Leading scholars take a wider view of new media, placing it in the context of art history and acknowledging the necessity of an interdisciplinary approach collaboration in new media art studies and practice. www.mediaarthistory.org/pub/mediaarthistories.html
With contributions by: Rudolf ARNHEIM, Andreas BROECKMANN, Ron BURNETT, Edmond COUCHOT, Sean CUBITT, Dieter DANIELS, Felice FRANKEL, Oliver GRAU, Erkki HUHTAMO, Douglas KAHN, Ryszard W. KLUSZCYNSKI, Machiko KUSAHARA, Timothy LENOIR, Lev MANOVICH, W.J.T. MITCHELL, Gunalan NADARAJAN, Christiane PAUL, Louise POISSANT, Edward A. SHANKEN, Barbara Maria STAFFORD and Peter WEIBEL
REVIEWS
"A rich selection of important texts by some of the most noteworthy figures in media art history, and together they will do much to shape the content of this new discipline." -- Charlie GERE - Art Book
"Hmmm. That looks pretty handy." -- Bruce STERLING
"MediaArtHistories does a commendable job of capturing media art and legitimising its history as a distinct field of research." -- Charlotte FROST, MUTE
"The essays presented in MediaArtHistories comprise a compelling addition to the bookshelf of any academic interested in art history." -- Paul THOMAS, realtime +onscreen
"MediaArtHistories provides a wide view on the complex, in-progress field of media art, in which this volume intends to stand as one of the main bibliographical reference points." -- Horea AVRAM, Rhizome.org
"MediaArtHistories is a very useful and relevant anthologie (..)." -- Eric KLUITENBERG, springerin
"MediaArtHistories is an important--and timely--book. Scholars, teachers, and artists all have much to gain from reading it." -- Dene GRIGAR, Leonardo Reviews
"Es gibt einen unbestreitbaren Bedarf für Graus Buch. Kaum irgendwo ist das unerschöpfliche Arbeitsgebiet, das Grau umreissen will, systematisch erforscht und beschrieben worden." -- artnet
CONTENT
Digital art has become a major contemporary art form, but it has yet to achieve acceptance from mainstream cultural institutions; it is rarely collected, and seldom included in the study of art history or other academic disciplines. In MediaArtHistories, leading scholars seek to change this. They take a wider view of media art, placing it against the backdrop of art history. Their essays demonstrate that today's media art cannot be understood by technological details alone; it cannot be understood without its history, and it must be understood in proximity to other disciplines - film, cultural and media studies, computer science, philosophy, and sciences dealing with images.
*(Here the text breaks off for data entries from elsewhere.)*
(* ===== verification/NodeInherents.v ===== *)
(** * The inherent data of a node's blocks

    [node/node/src/inherent_data.rs]: the providers a node creates for a block it proposes
    ([ProposalCIDP]) and for one it verifies ([VerifierCIDP]), composed of the main chain
    reference ([McHash]), the committee selection inputs ([AriadneInherent]), the block's
    beneficiary ([BlockRewards]) and the native tokens ([NativeToken]).

    A node's sources are a pair: the main chain block source and the native token source,
    with their caches. The client's answers about the parent block are [ParentView]; the
    clock is the argument [now]. SCALE coding of inherent errors and the timestamp
    provider are third-party ([InherentErrors]). *)

From S2P Require Import Prelude Domain McEpoch Slots McHash Cbor Selection Ariadne Committee AriadneInherent NativeToken BlockRewards Aura.
#[local] Open Scope list_scope.

Class InherentErrors := {
  encode_committee_error : InherentError -> bytes;
  encode_beneficiary_error : BlockRewards.InherentError -> bytes;
  encode_token_error : NativeToken.InherentError -> bytes;
  decode_committee_error : bytes -> option InherentError;
  display_committee_error : InherentError -> string;
  decode_token_error : bytes -> option NativeToken.InherentError;
  display_token_error : NativeToken.InherentError -> string;
  timestamp_try_handle_error : string -> bytes -> option (result string ())
}.

(** What the inherent data of a block holds; a missing entry is [Ok None]. *)
Record NodeInherentData {BeneficiaryId : Type} := mkNodeInherentData {
  nd_slot : option Z;
  nd_timestamp : option Z;
  nd_mc_hash : result string (option McBlockHash);
  nd_ariadne : result string (option AuthoritySelectionInputs);
  nd_beneficiary : result string (option BeneficiaryId);
  nd_tokens : NativeToken.InherentData
}.
Arguments NodeInherentData : clear implicits.
(** The digest item of [sidechain-mc-hash]. *)
#[export] Instance mc_hash_digest {BeneficiaryId} : InherentDigest (NodeInherentData BeneficiaryId) McBlockHash := {|
  digest_from_inherent_data d := McHash.from_inherent_data (nd_mc_hash d);
  digest_value := McHash.value_from_digest
|}.

Module NodeInherents.
(** *** Errors of providers *)
Section Errors.
Context `{InherentErrors}.
Definition ariadne_try_handle_error (identifier : string) (error : bytes) : option (result string ()) :=
  if bool_decide (identifier = "/ariadne"%string) then
    e ← decode_committee_error error; Some (Err (display_committee_error e))
  else None.
Definition native_token_try_handle_error (identifier : string) (error : bytes) : option (result string ()) :=
  if bool_decide (identifier = "nattoken"%string) then
    e ← decode_token_error error; Some (Err (display_token_error e))
  else None.
(** A tuple of providers asks them in order. *)
Definition verifier_try_handle_error (identifier : string) (error : bytes) : option (result string ()) :=
  match timestamp_try_handle_error identifier error with
  | Some r => Some r
  | None => match ariadne_try_handle_error identifier error with
            | Some r => Some r
            | None => native_token_try_handle_error identifier error
            end
  end.
End Errors.

(** *** The providers *)
Section Providers.
Context `{SlotOps} {M N BeneficiaryId : Type} `{McHashDataSource M, NativeToken.NativeTokenDataSource N}.
Context {Hash Roots AuthorityId Keystore : Type} `{!AuraStandalone Hash Roots AuthorityId Keystore}.
Context (beneficiary_from_env : string -> result BlockRewards.InherentProviderCreationError BeneficiaryId).

Record CreateInherentDataConfig := mkConfig {
  mc_epoch_config : MainchainEpochConfig;
  sc_slot_config : Slots.ScSlotConfig
}.
Definition slot_duration (c : CreateInherentDataConfig) : Z := Slots.slot_duration (sc_slot_config c).

(** The header of a block and the runtime API in its state. *)
Record ParentView := mkParentView {
  pv_header : result string (option Header);
  pv_next_unset_epoch_number : result string ScEpochNumber;
  pv_main_chain_scripts : result string MainChainScripts;
  pv_native_token_scripts : result string (option NativeToken.MainChainScripts);
  pv_native_token_initialized : result string bool
}.

Inductive CidpError :=
| McHashFailed (e : McHash.McHashInherentError)
| AriadneFailed (e : AriadneIDP.InherentProviderCreationError)
| BeneficiaryFailed (e : BlockRewards.InherentProviderCreationError)
| NativeTokenFailed (e : NativeToken.IDPCreationError)
| ClientFailed (e : string)
| DigestFailed (e : string).

Definition Sources : Type := M * N.
Definition on_blocks {E A} (m : stateful M E A) : stateful Sources E A := fun '(a, b) => let '(a, r) := m a in ((a, b), r).
Definition on_tokens {E A} (m : stateful N E A) : stateful Sources E A := fun '(a, b) => let '(b, r) := m b in ((a, b), r).

Record ProposalProviders := mkProposalProviders {
  pp_slot : Z;
  pp_timestamp : Z;
  pp_mc_hash : MainchainBlock;
  pp_ariadne : option AuthoritySelectionInputs;
  pp_beneficiary : BeneficiaryId;
  pp_native_token : option NativeTokenAmount
}.
Record VerifierProviders := mkVerifierProviders {
  vp_timestamp : Z;
  vp_ariadne : option AuthoritySelectionInputs;
  vp_native_token : option NativeTokenAmount
}.

Definition timestamp_and_slot_cidp (slot_duration now : Z) : outcome (Z * Z) :=
  slot ← Slot_from_timestamp now slot_duration; Done (slot, now).

Definition slot_from_predigest (header : Header) : result string (option Z) :=
  if header_number header =? 0 then Ok None
  else slot ← find_pre_digest header; Ok (Some slot).

Definition native_token_new (parent : ParentView) (mc_hash : McBlockHash) : stateful Sources CidpError (option NativeTokenAmount) :=
  map_err_stateful NativeTokenFailed (on_tokens (NativeToken.provider_new (pv_native_token_scripts parent)
    (pv_native_token_initialized parent) (McHash.get_mc_hash_for_block (pv_header parent)) mc_hash)).
Definition ariadne_new (config : CreateInherentDataConfig) (source : AuthoritySelectionDataSource) (parent : ParentView)
    (slot : Z) (mc_reference_epoch : McEpochNumber) : stateful Sources CidpError (option AuthoritySelectionInputs) :=
  map_err_stateful AriadneFailed (stateless (AriadneIDP.provider_new (pv_next_unset_epoch_number parent)
    (pv_main_chain_scripts parent) (sc_slot_config config) (mc_epoch_config config) slot source mc_reference_epoch)).

Definition create_proposal_providers (config : CreateInherentDataConfig) (source : AuthoritySelectionDataSource)
    (now : Z) (parent : ParentView) : stateful Sources CidpError ProposalProviders :=
  slot_timestamp ←! stateless (run (timestamp_and_slot_cidp (slot_duration config) now));
  let '(slot, timestamp) := slot_timestamp in
  mc_hash ←! map_err_stateful McHashFailed (fun s => (s, McHash.new_proposal slot (slot_duration config) (fst s)));
  ariadne ←! ariadne_new config source parent slot (McHash.provider_mc_epoch mc_hash);
  beneficiary ←! stateless (lift (map_err BeneficiaryFailed (beneficiary_from_env "SIDECHAIN_BLOCK_BENEFICIARY"%string)));
  native_token ←! native_token_new parent (McHash.provider_mc_hash mc_hash);
  stateless (lift (Ok (mkProposalProviders slot timestamp mc_hash ariadne beneficiary native_token))).

Definition verifier_slot (config : CreateInherentDataConfig) (now : Z) : outcome Z :=
  '(slot, _) ← timestamp_and_slot_cidp (slot_duration config) now; Done slot.

(** [expect_header] fails for an unknown block. *)
Definition expect_header (parent : ParentView) : result string Header :=
  header ← pv_header parent; ok_or header "UnknownBlock"%string.
Definition create_verifier_providers (config : CreateInherentDataConfig) (source : AuthoritySelectionDataSource)
    (now : Z) (parent : ParentView) (verified_block_slot : Z) (mc_hash : McBlockHash)
    : stateful Sources CidpError VerifierProviders :=
  parent_header ←! stateless (lift (map_err ClientFailed (expect_header parent)));
  parent_slot ←! stateless (lift (map_err DigestFailed (slot_from_predigest parent_header)));
  mc_state_reference ←! map_err_stateful McHashFailed (on_blocks (McHash.new_verification parent_header parent_slot
    verified_block_slot mc_hash (slot_duration config)));
  ariadne ←! ariadne_new config source parent verified_block_slot (mb_epoch mc_state_reference);
  native_token ←! native_token_new parent mc_hash;
  stateless (lift (Ok (mkVerifierProviders now ariadne native_token))).

(** *** The data the providers put in *)
Definition proposal_data (p : ProposalProviders) : NodeInherentData BeneficiaryId := mkNodeInherentData _
  (Some (pp_slot p)) (Some (pp_timestamp p)) (McHash.provide_inherent_data (pp_mc_hash p))
  (AriadneIDP.provide_inherent_data (pp_ariadne p)) (BlockRewards.provide_inherent_data (pp_beneficiary p))
  (NativeToken.provide_inherent_data (pp_native_token p)).
Definition verifier_data (p : VerifierProviders) : NodeInherentData BeneficiaryId := mkNodeInherentData _
  None (Some (vp_timestamp p)) (Ok None) (AriadneIDP.provide_inherent_data (vp_ariadne p)) (Ok None)
  (NativeToken.provide_inherent_data (vp_native_token p)).

(** The verifier as Aura's verifier uses it. [display] renders its errors. *)
Definition verifier_cidp `{InherentErrors} (display : CidpError -> string) (config : CreateInherentDataConfig)
    (source : AuthoritySelectionDataSource) (now : Z) (parent : Hash -> ParentView)
    : Cidp Sources Hash (Z * McBlockHash) VerifierProviders (NodeInherentData BeneficiaryId) := mkCidp _ _ _ _ _
  (fun parent_hash '(slot, mc_hash) => map_err_stateful display
    (create_verifier_providers config source now (parent parent_hash) slot mc_hash))
  (fun p => Ok (verifier_data p))
  (fun _ id e => Done (verifier_try_handle_error id e))
  (verifier_slot config now).
End Providers.
End NodeInherents.
Definition CollateralError_display (e : CollateralError) : string :=
  match e with
  | NotEnoughLovelace available required =>
      "The available amount of lovelace (" +:+ pretty available +:+ ") is less than the required collateral amount (" +:+
      pretty required +:+ ")"
  | TooManyInputs required max_inputs =>
      "Could not find " +:+ pretty required +:+ " lovelace required for collateral in the " +:+ pretty max_inputs +:+
      " maximum allowed inputs"
  end.

Definition largest_first (fuel : nat) (inputs_available : list OgmiosUtxo)
    (amount_required max_collateral_inputs min_required_collateral : Z)
    : option (result CollateralError (list OgmiosUtxo)) :=
  let amount_required := Z.max amount_required min_required_collateral in
  let amount_available := sum_width 64 (map (fun utxo => lovelace (value utxo)) inputs_available) in
  if amount_available <? amount_required then Some (Err (NotEnoughLovelace amount_available amount_required))
  else
    let inputs_available_sorted := sort_by lovelace_leb inputs_available in
    inputs_selected ← select_loop amount_required fuel inputs_available_sorted 0 [];
    if max_collateral_inputs <? wrap 32 (Z.of_nat (length inputs_selected)) then
      Some (Err (TooManyInputs amount_required max_collateral_inputs))
    else Some (Ok inputs_selected).

(** *** Termination and result *)
Abbreviation lovelaces l := (map (fun utxo : OgmiosUtxo => lovelace (value utxo)) l).
Definition total (l : list OgmiosUtxo) : Z := sum_list (lovelaces l).
(** The wallet from its largest input to its smallest. *)
Definition largest (inputs : list OgmiosUtxo) : list OgmiosUtxo := rev (sort_by lovelace_leb inputs).

Lemma pop_rev {A} (x : A) l : pop (rev (x :: l)) = Some (x, rev l).
Proof. unfold pop. by rewrite rev_involutive. Qed.
Lemma largest_perm inputs : largest inputs ≡ₚ inputs.
Proof. unfold largest. by rewrite <- Permutation_rev, sort_by_perm. Qed.
Lemma total_app l k : total (l ++ k) = total l + total k.
Proof. unfold total. by rewrite map_app, sum_list_app. Qed.
Lemma total_perm l k : l ≡ₚ k -> total l = total k.
Proof. intros Hp. unfold total. by apply sum_list_perm, Permutation_map. Qed.

(** The selected inputs are the shortest prefix whose sum (at 64 bits) reaches the amount. *)
Definition sum64 (l : list OgmiosUtxo) : Z := wrap 64 (total l).
Lemma sum64_snoc l u : sum64 l +[64] lovelace (value u) = sum64 (l ++ [u]).
Proof.
  unfold sum64, wrapping_add, wrap. rewrite total_app. unfold total at 3. cbn [map sum_list foldr].
  by rewrite Z.add_0_r, Zplus_mod_idemp_l.
Qed.
Lemma select_loop_spec required fuel rest selected :
  (length rest <= fuel)%nat -> required <= sum64 (selected ++ rest) ->
  exists k, (k <= length rest)%nat /\
    select_loop required fuel (rev rest) (sum64 selected) selected = Some (selected ++ take k rest) /\
    required <= sum64 (selected ++ take k rest) /\
    forall j, (j < k)%nat -> sum64 (selected ++ take j rest) < required.
Proof.
  revert rest selected. induction fuel as [|fuel IH]; intros rest selected Hf Hs.
  - destruct rest; [|cbn in Hf; lia]. rewrite app_nil_r in Hs. exists 0%nat. cbn [select_loop take].
    destruct (Z.ltb_spec (sum64 selected) required); [lia|]. rewrite app_nil_r. split_and!; [done|done|done|lia].
  - cbn [select_loop]. destruct (Z.ltb_spec (sum64 selected) required) as [Hlt|Hge].
    + destruct rest as [|u rest]; [rewrite app_nil_r in Hs; lia|]. rewrite pop_rev, sum64_snoc.
      destruct (IH rest (selected ++ [u])) as (k & Hk & Hl & Hr & Hm); [cbn in Hf; lia|by rewrite <- app_assoc|].
      exists (S k). cbn [take length]. rewrite <- app_assoc in Hl, Hr. split_and!; [lia|done|done|].
      intros [|j] Hj; [cbn [take]; by rewrite app_nil_r|]. cbn [take]. specialize (Hm j ltac:(lia)).
      by rewrite <- app_assoc in Hm.
    + exists 0%nat. cbn [take]. rewrite app_nil_r. split_and!; [lia|done|done|lia].
Qed.

Lemma available_total inputs : sum_width 64 (lovelaces inputs) = sum64 (largest inputs).
Proof. rewrite sum_width_spec by lia. unfold sum64. by rewrite (total_perm _ _ (largest_perm inputs)). Qed.
Definition version_oracle (genesis_utxo : UtxoId) (network : NetworkIdKind)
    : fallible string (PlutusScript * PolicyId * UplcData) :=
  validator ←? from_wrapped_cbor VERSION_ORACLE_VALIDATOR PlutusV2;
  validator ←? apply_data genesis_utxo validator;
  policy_script ←? from_wrapped_cbor VERSION_ORACLE_POLICY PlutusV2;
  policy_script ←? apply_data genesis_utxo policy_script;
  validator_data ←? address_data network validator;
  policy_script ←? apply_uplc_data validator_data policy_script;
  let policy := policy_id policy_script in
  let policy_data := BoundedBytes policy in
  lift (Ok (validator, policy, policy_data)).

(** The scripts of [d_parameter_scripts] and [permissioned_candidates_scripts], which
    differ in the compiled contracts: a validator with the genesis UTXO and the version
    oracle's policy, and a policy that also takes the validator's address. *)
Definition governed_scripts (raw_validator raw_policy : bytes) (genesis_utxo : UtxoId) (network : NetworkIdKind)
    : fallible string (PlutusScript * PlutusScript) :=
  oracle ←? version_oracle genesis_utxo network;
  let '(_, version_oracle_policy, _) := oracle in
  validator ←? from_wrapped_cbor raw_validator PlutusV2;
  validator ←? apply_data genesis_utxo validator;
  validator ←? apply_data (version_oracle_policy : bytes) validator;
  policy ←? from_wrapped_cbor raw_policy PlutusV2;
  policy ←? apply_data genesis_utxo policy;
  policy ←? apply_data (version_oracle_policy : bytes) policy;
  validator_data ←? address_data network validator;
  policy ←? apply_uplc_data validator_data policy;
  lift (Ok (validator, policy)).
Definition d_parameter_scripts : UtxoId -> NetworkIdKind -> fallible string (PlutusScript * PlutusScript) :=
  governed_scripts D_PARAMETER_VALIDATOR D_PARAMETER_POLICY.
Definition permissioned_candidates_scripts : UtxoId -> NetworkIdKind -> fallible string (PlutusScript * PlutusScript) :=
  governed_scripts PERMISSIONED_CANDIDATES_VALIDATOR PERMISSIONED_CANDIDATES_POLICY.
Contributors trace the evolution of digital art, from thirteenth century Islamic mechanical devices and eighteenth century phantasmagoria, magic lanterns, and other multimedia illusions, to Marcel Duchamp's inventions and 1960s Kinetic and Op Art. They reexamine and redefine key media art theory terms--machine, media, exhibition--and consider the blurred dividing lines between art products and consumer products and between art images and science images. Finally, MediaArtHistories offers an approach for an interdisciplinary, expanded image science, which needs the "trained eye" of art history.